I'm trying to update a "qty" column in a Dataframe based on another Dataframe "qty" column only for specific rows (according to specific types).
Here are my example Dataframes :
df = pd.DataFrame({'op': ['A', 'A', 'A', 'B', 'C'], 'type': ['X', 'Y', 'Z', 'X', 'Z'], 'qty': [3, 1, 8, 0, 4]})

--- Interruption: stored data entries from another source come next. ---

Lemma grows_settle `{CampaignLaws} now community run guard state reason w w' o :
  settle_paid_run_tx now community run guard state reason w = Ok (w', o) -> world_ok w -> untaken w -> grows w w'.
Proof.
  intros H1 Hw Hfree. destruct (settle_spec _ _ _ _ _ _ _ _ _ H1 Hw) as [->|Hs]; [by apply grows_refl|].
  destruct Hs as (r & payer & price & limit & c & b & Hr & Hp & Hopen & Epay & Epr & Elim & _ & _ & Hle & _ & _ & _
    & _ & _ & (_ & _ & es & _ & _ & Hsum & Hbal) & _ & ->).
  specialize (Hsum (Hfree _ _ _ Hr Hp Hopen Epay)).
  destruct (paid_row r (bu_runs _ _ (wo_budgets w Hw) _ _ Hr) Hp) as (_ & p & l & _ & E1 & _ & _ & Hpos & _).
  assert (p = price) as -> by congruence. split; [done|]. intros q. cbn [money with_runs with_campaigns with_money book with_book].
  rewrite Hbal, Hsum. destruct (String.eqb payer q); nia.
Qed.

Lemma grows_each `{CampaignLaws} now community ids w w' :
  settle_each now community ids w = Ok w' -> world_ok w -> untaken w -> grows w w'.
Proof.
  revert w. induction ids as [|run ids IH]; intros w H1 Hw Hfree; cbn in H1; [injection H1 as ->; by apply grows_refl|].
  destruct (settle_paid_run_tx _ _ _ _ _ _ _) as [[w1 o]|] eqn:Hs; [|done]. cbn [rbind fst] in H1.
  eapply grows_trans; [by eapply grows_settle|]. apply IH; [done|by eapply settle_ok|by eapply settle_untaken].
Qed.

Lemma grows_cancel `{CampaignLaws} now community run actor w w' r :
  cancel_run_tx now community run actor w = Ok (w', r) -> world_ok w -> untaken w -> grows w w'.
Proof.
  unfold cancel_run_tx. intros H1 Hw Hfree. destruct (require_discovery_authorized_tx _ _ _ _); [|done].
  cbn [rbind] in H1. destruct (require_paid_run_owner_tx _ _ _ _); [|done]. cbn [rbind] in H1.
  destruct (settle_paid_run_tx _ _ _ _ _ _ _) as [[w1 o]|] eqn:Hs; [|done]. cbn [rbind] in H1.
  assert (grows w w1) as Hg.
  { eapply grows_trans; [|eapply grows_settle; [exact Hs|by auto|exact Hfree]]. by apply grows_refl. }
  destruct o as [r1|]; [by injection H1 as <- <-|].
  destruct (ok_or (runs w1 !! _) _) as [r1|]; [|done]. cbn [rbind] in H1.
  destruct (is_terminal _); [by injection H1 as <- <-|].
  destruct (put_run _ _ _) as [w2|] eqn:Hp; [|done]. cbn [rbind] in H1. injection H1 as <- <-.
  eapply grows_trans; [exact Hg|]. by eapply grows_put_run.
Qed.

df_xy = pd.DataFrame({'op': ['A', 'B', 'C'], 'qty': [10, 20, 30]})
print(df)
print(df_xy)
op type qty
0 A X 3
1 A Y 1
2 A Z 8
3 B X 0
4 C Z 4
op qty
0 A 10
1 B 20
2 C 30
I try to use the loc function to choose the concerned rows and to compare with the other Dataframe according to my reference column "op" but without success
# Select df rows where "type" is in "types" and set "qty" according to "qty" from df_xy
types = ['X', 'Y']
df.loc[df['type'].isin(types), 'qty'] = df_xy.loc[df_xy['op'] == df['op'], 'qty']
print(df)
I would like to have a Dataframe that is like this :
op type qty
0 A X 10
1 A Y 10
2 A Z 8
3 B X 20
4 C Z 4
But I have an error specifying that I cannot compare Series Objects that are not labeled the same way
ValueError: Can only compare identically-labeled Series objects
Any help is much appreciated! Thanks in advance!

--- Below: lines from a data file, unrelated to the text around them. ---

(* ===== verification/EscrowTheorems.v ===== *)
(** * What budgets and paid runs guarantee

    Of every world the transactions of [Escrow] reach from an empty one, next to
    any money steps of the other services, under whatever references, and whatever
    the database does to each commit. *)

From Stdlib Require Import ZArith Lia Ascii.
From stdpp Require Import base gmap list strings numbers relations.
From S2P Require Import Prelude MachineInt RustStr Credits CreditsFacts Campaign Escrow EscrowFacts EscrowSteps EscrowFunds.
Local Open Scope Z_scope.

Lemma empty_world_ok `{CampaignLib} : world_ok empty_world.
Proof.
  split; cbn; [| | | |by intros ? ?].
  - split; [apply empty_book_ok|]. split; cbn; try constructor; by intros ? ?%elem_of_nil.
  - split; by intros ? ?.
  - split; [by intros ? ? ?%elem_of_nil|by intros ? ?].
  - split; [by intros ? ?%elem_of_nil..|by intros ? ?|by intros ? ?].
Qed.

(** The worlds the program reaches. *)
Definition reachable `{CampaignLib} (w : World) : Prop := rtc world_step empty_world w.
Lemma steps_world_ok `{CampaignLaws} w w' : rtc world_step w w' -> world_ok w -> world_ok w'.
Proof. intros Hs. induction Hs as [|w w1 w2 H1 _ IH]; [done|]. intros Hw. by eapply IH, world_step_ok. Qed.
Lemma reachable_ok `{CampaignLaws} w : reachable w -> world_ok w.
Proof. intros Hs. eapply steps_world_ok; [exact Hs|apply empty_world_ok]. Qed.

(** C3. Every nanodollar of a paid run is accounted for. In every world the
    transactions reach, whatever the other services write, the balance of an
    account is the sum of its ledger, and what a Campaign holds and has spent are
    the sums over its open and its settled runs and together stay within the
    approved budget. The ledger rows of a run sum to minus its reservation while it
    is open and to minus its price once it is settled, unless another service
    wrote, on the payer's account, an entry under one of the run's two closing
    references. *)
Theorem discovery_money_adds_up `{CampaignLaws} w :
  reachable w ->
  (forall pk a, accounts (book (money w)) !! pk = Some a ->
     balance a = ledger_sum pk (ledger (book (money w))))
  /\ (forall k c, campaigns w !! k = Some c ->
        c_reserved c = map_sum (of_campaign k open_hold) (runs w)
        /\ c_spent c = map_sum (of_campaign k spent_by) (runs w)
        /\ 0 <= c_spent c /\ 0 <= c_reserved c /\ c_spent c + c_reserved c <= c_approved c)
  /\ (forall k r payer, runs w !! k = Some r -> paid r = true -> r_payer r = Some payer ->
        taken k payer (ledger (book (money w))) = false ->
        run_net k (ledger (book (money w))) = if settledb r then - spent_by r else - default 0 (r_reserved r)).
Proof.
  intros Hw%reachable_ok. split_and!.
  - intros pk a Ha. by apply (bo_balance _ (to_book _ (wo_money w Hw))).
  - intros k c Hc. destruct (campaign_row_facts c (bu_rows _ _ (wo_budgets w Hw) k c Hc)) as (? & ? & ?).
    split_and!; try done; [by apply (bu_reserved _ _ (wo_budgets w Hw))|by apply (bu_spent _ _ (wo_budgets w Hw))].
  - intros k r payer. apply (le_net _ _ (wo_ledger w Hw)).
Qed.

(** C12. A paid run never keeps more Leads than it may bill, it is settled
    exactly when it has ended, and then it was charged its price for each Lead it
    kept, no more and no less, the rest of its reservation having gone back. *)
Theorem runs_pay_for_what_they_keep `{CampaignLaws} w k r :
  reachable w -> runs w !! k = Some r -> paid r = true ->
  exists price limit,
    r_price r = Some price /\ r_limit r = Some limit /\ r_reserved r = Some (price * limit)
    /\ retained k (leads w) <= limit
    /\ settledb r = is_terminal (r_state r)
    /\ if settledb r
       then r_billed r = Some (retained k (leads w))
            /\ r_settled r = Some (price * retained k (leads w))
            /\ r_released r = Some (price * (limit - retained k (leads w)))
       else r_settled r = None.
Proof.
  intros Hw%reachable_ok Hr Hp.
  destruct (paid_row r (bu_runs _ _ (wo_budgets w Hw) k r Hr) Hp)
    as (payer & price & limit & _ & E2 & E3 & E4 & _ & _ & Hcase).
  destruct (ld_kept _ _ _ (wo_leads w Hw) k r Hr Hp) as [Hk1 Hk2]. rewrite E3 in Hk2.
  change (retained k (leads w) <= discovered k (r_campaign r) (campaign_leads w)) in Hk1.
  exists price, limit. destruct Hcase as [(-> & -> & Hn)|(Hs & -> & billed & Hb & Hset & _ & Hrel)].
  { split_and!; try done. by etrans. }
  pose proof (ld_billed _ _ _ (wo_leads w Hw) k r Hr Hs) as Hb'. assert (billed = retained k (leads w)) as -> by congruence.
  rewrite Hs. split_and!; try done; [by etrans|]. rewrite Hrel. f_equal. lia.
Qed.

(** The result of cancelling. *)
Definition cancelled_and_settled (k : Key) (payer : string) (w w' : World) (r' : Run) : Prop :=
  runs w' !! k = Some r' /\ r_state r' = Cancelled /\ settledb r' = true
  /\ r_billed r' = Some (retained k (leads w))
  /\ forall q, balance (account_or_new (book (money w')) q)
       = balance (account_or_new (book (money w)) q)
         + if String.eqb payer q then default 0 (r_released r') else 0.


(** A budget row of a reachable world passes the projection's validation. *)
Lemma remaining_of_row c b :
  campaign_row_ok c = true -> in_i64 (c_approved c) = true ->
  bp_approved b = c_approved c -> bp_spent b = c_spent c -> bp_reserved b = c_reserved c ->
  remaining_nanousd b = Some (c_approved c - c_spent c - c_reserved c).
Proof.
  intros Hok Hi Ea Es Er. destruct (campaign_row_facts c Hok) as (H1 & H2 & H3).
  assert (forall z, 0 <= z <= c_approved c -> checked_i64 z = Some z) as Hc.
  { intros z Hz. apply checked_i64_some. split; [done|]. unfold in_i64 in *. rewrite !andb_true_iff, !Z.leb_le in *.
    split; [transitivity 0; done || lia|lia]. }
  unfold remaining_nanousd. rewrite Ea, Es, Er, Hc by lia. cbn [mbind option_bind]. rewrite Hc by lia.
  cbn [mbind option_bind]. unfold nanousd_new. rewrite (proj2 (Z.ltb_ge _ _)) by lia. f_equal. lia.
Qed.

Lemma hex_of_column `{CampaignLaws} o :
  len32 o = true -> is_some o = true -> match hex_encode <$> o with Some e => hex_id_ok e | None => false end = true.
Proof. destruct o as [x|]; [|done]. cbn. intros Hl%Z.eqb_eq _. by apply hex_encode_ok. Qed.

Lemma budget_row_projects `{CampaignLaws} c b :
  campaign_row_ok c = true -> in_i64 (c_approved c) = true ->
  (c_state c = BActive -> c_spent c + c_reserved c < c_approved c) ->
  (c_state c = BExhausted -> c_spent c + c_reserved c = c_approved c) ->
  b = {| bp_state := c_state c; bp_payer := c_payer c; bp_approved := c_approved c; bp_spent := c_spent c;
         bp_reserved := c_reserved c; bp_price := c_price c; bp_fingerprint := hex_encode <$> c_fingerprint c;
         bp_event_id := hex_encode <$> c_event c; bp_approved_at := c_approved_at c |} ->
  budget_projection_ok b = true.
Proof.
  intros Hok Hi Ha He ->. unfold budget_projection_ok. rewrite (remaining_of_row c) by done.
  cbn [bp_state bp_payer bp_approved bp_spent bp_reserved bp_price bp_fingerprint bp_event_id bp_approved_at].
  unfold campaign_row_ok in Hok. rewrite !andb_true_iff in Hok.
  destruct Hok as [[[[[_ _] Hev] Hfp] Hpr] Hst].
  case_bool_decide as Hun.
  - rewrite Hun. rewrite !andb_true_iff in *.
    destruct (c_fingerprint c), (c_event c); cbn in *; naive_solver.
  - rewrite !andb_true_iff in Hst. destruct Hst as (((((Hpay & Hap) & Hev') & Hat) & Hfp') & Hprice).
    pose proof (hex_of_column _ Hev Hev') as E1. pose proof (hex_of_column _ Hfp Hfp') as E2.
    apply Z.ltb_lt in Hap.
    assert (match c_price c with Some p => negb (p =? 0) | None => false end = true) as E3.
    { destruct (c_price c); [|done]. apply Z.ltb_lt in Hpr. apply negb_true_iff, Z.eqb_neq. lia. }
    assert (negb (c_approved c =? 0) = true) as E4 by (apply negb_true_iff, Z.eqb_neq; lia).
    destruct (c_state c); try done; rewrite Hpay, E4, E3, E1, E2, Hat; cbn; try done.
    + specialize (Ha eq_refl). rewrite andb_true_r. apply negb_true_iff, Z.eqb_neq. lia.
    + specialize (He eq_refl). apply Z.eqb_eq. lia.
Qed.

(** Reading the budget of a Campaign never fails: whatever has happened, the
    row passes the projection's own validation, and the remaining budget it
    reports is what no run has taken. *)
Theorem campaign_budgets_are_readable `{CampaignLaws} w community campaign c :
  reachable w -> campaigns w !! (community, campaign) = Some c ->
  (forall p, c_payer c = Some p -> public_key_ok p = true) ->
  exists b, load_campaign_budget_tx community campaign w = Ok b
    /\ bp_state b = c_state c
    /\ remaining_nanousd b
       = Some (c_approved c - map_sum (of_campaign (community, campaign) spent_by) (runs w)
               - map_sum (of_campaign (community, campaign) open_hold) (runs w)).
Proof.
  intros Hw%reachable_ok Hc Hpk. unfold load_campaign_budget_tx. rewrite Hc. cbn [ok_or rbind].
  destruct (wo_budgets w Hw) as [H1 H2 H3 H4 H5 H6 _ _].
  pose proof (H1 _ _ Hc) as Hok. destruct (campaign_row_facts c Hok) as (Hs & Hr & Hle).
  unfold campaign_budget_from_row, nanousd_column, nanousd_new.
  rewrite !(proj2 (Z.ltb_ge _ 0)) by lia.
  assert (map_transpose (fun p => fail_if negb (public_key_ok p) with InvalidData "Campaign budget payer is invalid"; Ok p)
    (c_payer c) = Ok (c_payer c)) as -> by (destruct (c_payer c); [cbn; by rewrite Hpk|done]).
  cbn [ok_or rbind].
  assert (map_transpose (fun z => ok_or (if z <? 0 then None else Some z) (InvalidData "amount")) (c_price c)
    = Ok (c_price c)) as ->.
  { unfold campaign_row_ok in Hok. rewrite !andb_true_iff in Hok. destruct Hok as [[_ Hpr] _].
    destruct (c_price c); [|done]. apply Z.ltb_lt in Hpr. cbn. by rewrite (proj2 (Z.ltb_ge _ 0)) by lia. }
  cbn [rbind]. set (b := Build_BudgetProjection _ _ _ _ _ _ _ _ _). exists b.
  rewrite (budget_row_projects c b) by (try done; by eauto). split_and!; [done|done|].
  rewrite (remaining_of_row c b) by (try done; by eauto). by rewrite (H5 _ _ Hc), (H6 _ _ Hc).
Qed.

(** Starting a paid run sets its whole price aside before any work is done:
    its actor is authorized, the Campaign is active and has no other run going, the price of every Lead it
    still wants fits both the approved budget and what the payer's balance has
    free of gateway holds, and exactly that amount moves from the balance into
    the Campaign's and the run's reservation. *)
Theorem starting_a_run_sets_its_price_aside `{CampaignLaws} now w w' community campaign key actor total_steps :
  reachable w -> start_paid_run_tx now community campaign key actor total_steps w = Ok w' ->
  exists c payer price,
    let capacity := target (c_input c) - Z.min (campaign_lead_count community campaign w) 65535 in
    let amount := price * capacity in
    require_discovery_authorized_tx now community actor w = Ok tt
    /\ campaigns w !! (community, campaign) = Some c /\ c_state c = BActive
    /\ c_payer c = Some payer /\ c_price c = Some price /\ 0 < amount
    /\ (forall k r, runs w !! k = Some r -> fst k = community -> r_campaign r = campaign ->
          is_terminal (r_state r) = true)
    /\ c_spent c + c_reserved c + amount <= c_approved c
    /\ gateway_reserved_sum payer (money w) + amount <= balance (account_or_new (book (money w)) payer)
    /\ (forall q, balance (account_or_new (book (money w')) q)
          = balance (account_or_new (book (money w)) q) - if String.eqb payer q then amount else 0)
    /\ (exists r, runs w' !! (community, deterministic_run_id community key) = Some r
          /\ r_reserved r = Some amount /\ r_limit r = Some capacity /\ r_price r = Some price
          /\ r_payer r = Some payer)
    /\ exists c', campaigns w' !! (community, campaign) = Some c'
         /\ c_reserved c' = c_reserved c + amount /\ c_spent c' = c_spent c
         /\ (c_state c' = BExhausted <-> c_spent c + c_reserved c + amount = c_approved c).
Proof.
  intros Hw%reachable_ok Hst0. assert (require_discovery_authorized_tx now community actor w = Ok tt) as Hauth.
  { unfold start_paid_run_tx in Hst0. by destruct (require_discovery_authorized_tx _ _ _ _) as [[]|]. }
  destruct (start_spec _ _ _ _ _ _ _ _ Hst0 Hw)
    as (p & w1 & c & b & e & budget & Hres & Hc & -> & Hno & _ & Hrok & _ & _ & _ & _ & _ & _ & _ & _ & Hbal & ->).
  destruct (reserve_spec _ _ _ _ _ _ Hres)
    as (w1' & c' & _ & Hc' & Hst & Hpay & Hpr & Hmul & Hpos & _ & Hlim & Hle & Hav & _).
  rewrite Hc in Hc'. injection Hc' as <-.
  destruct (paid_row _ Hrok eq_refl) as (? & price & limit & _ & E1 & _ & _ & Hprice & _).
  assert (pr_price p = price) as Hp by (cbn in E1; congruence).
  assert (0 < pr_reserved p) as Hamt by (rewrite Hmul, Hp; by apply Z.mul_pos_pos).
  apply saturated_enough in Hav; [|done].
  exists c, (pr_payer p), (pr_price p). cbn zeta. rewrite <- Hlim, <- Hmul.
  split_and!; try done.
  - intros [kc kr] r Hr <- <-. apply not_false_iff_true. intros Hnt.
    apply (Hno ((kc, kr), r)); [by apply elem_of_map_to_list|].
    unfold active_run_of. cbn. by rewrite !String.eqb_refl, Hnt.
  - lia.
  - eexists. cbn [runs with_sources with_money with_runs]. rewrite lookup_insert_eq. by split_and!.
  - eexists. cbn [campaigns with_sources with_money with_runs with_campaigns]. rewrite lookup_insert_eq.
    split_and!; try done. cbn.
    destruct (Z.eqb_spec (c_spent c + c_reserved c + pr_reserved p) (c_approved c)); naive_solver.
Qed.

(** C31. The balance of every account covers all the holds of the gateway on it, so
    no balance is ever negative, whatever paid runs are started, cancelled and
    settled in between, as long as no charge of a call takes more than is still
    held for it, no other debit takes more than the holds leave free, no charged
    call is set back to be reconciled, and no other service has taken a closing
    reference of an open run. *)
Theorem balances_cover_their_holds `{CampaignLaws} w :
  rtc careful_world empty_world w ->
  forall pk, 0 <= gateway_reserved_sum pk (money w) <= balance (account_or_new (book (money w)) pk).
Proof.
  intros Hs. assert (world_ok w /\ covered (money w)) as [Hw Hc].
  { revert w Hs. refine (rtc_ind_r _ empty_world _ _).
    - split; [apply empty_world_ok|]. intros pk. cbn. unfold gateway_reserved_sum, account_or_new. cbn.
      by rewrite lookup_empty.
    - intros w1 w2 _ Hstep [Hw Hc]. by eapply careful_world_covered. }
  intros pk. split; [apply gateway_reserved_nonneg; apply Hw|apply Hc].
Qed.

CodePudding user response:
Use Series.map
only for filtered rows in both sides for avoid processing not matched rows, here Z
rows:
types = ['X', 'Y']
mask = df['type'].isin(types)
df.loc[mask, 'qty'] = df.loc[mask, 'op'].map(df_xy.set_index('op')['qty'])
print (df)
op type qty
0 A X 10
1 A Y 10
2 A Z 8
3 B X 20
4 C Z 4
CodePudding user response:
You could combine loc
and merge
to align your 2 Series:
df.loc[df['type'].isin(types), 'qty'] = df[['op']].merge(df_xy, on='op')['qty']
output:
op type qty
0 A X 10
1 A Y 10
2 A Z 8
3 B X 20
4 C Z 4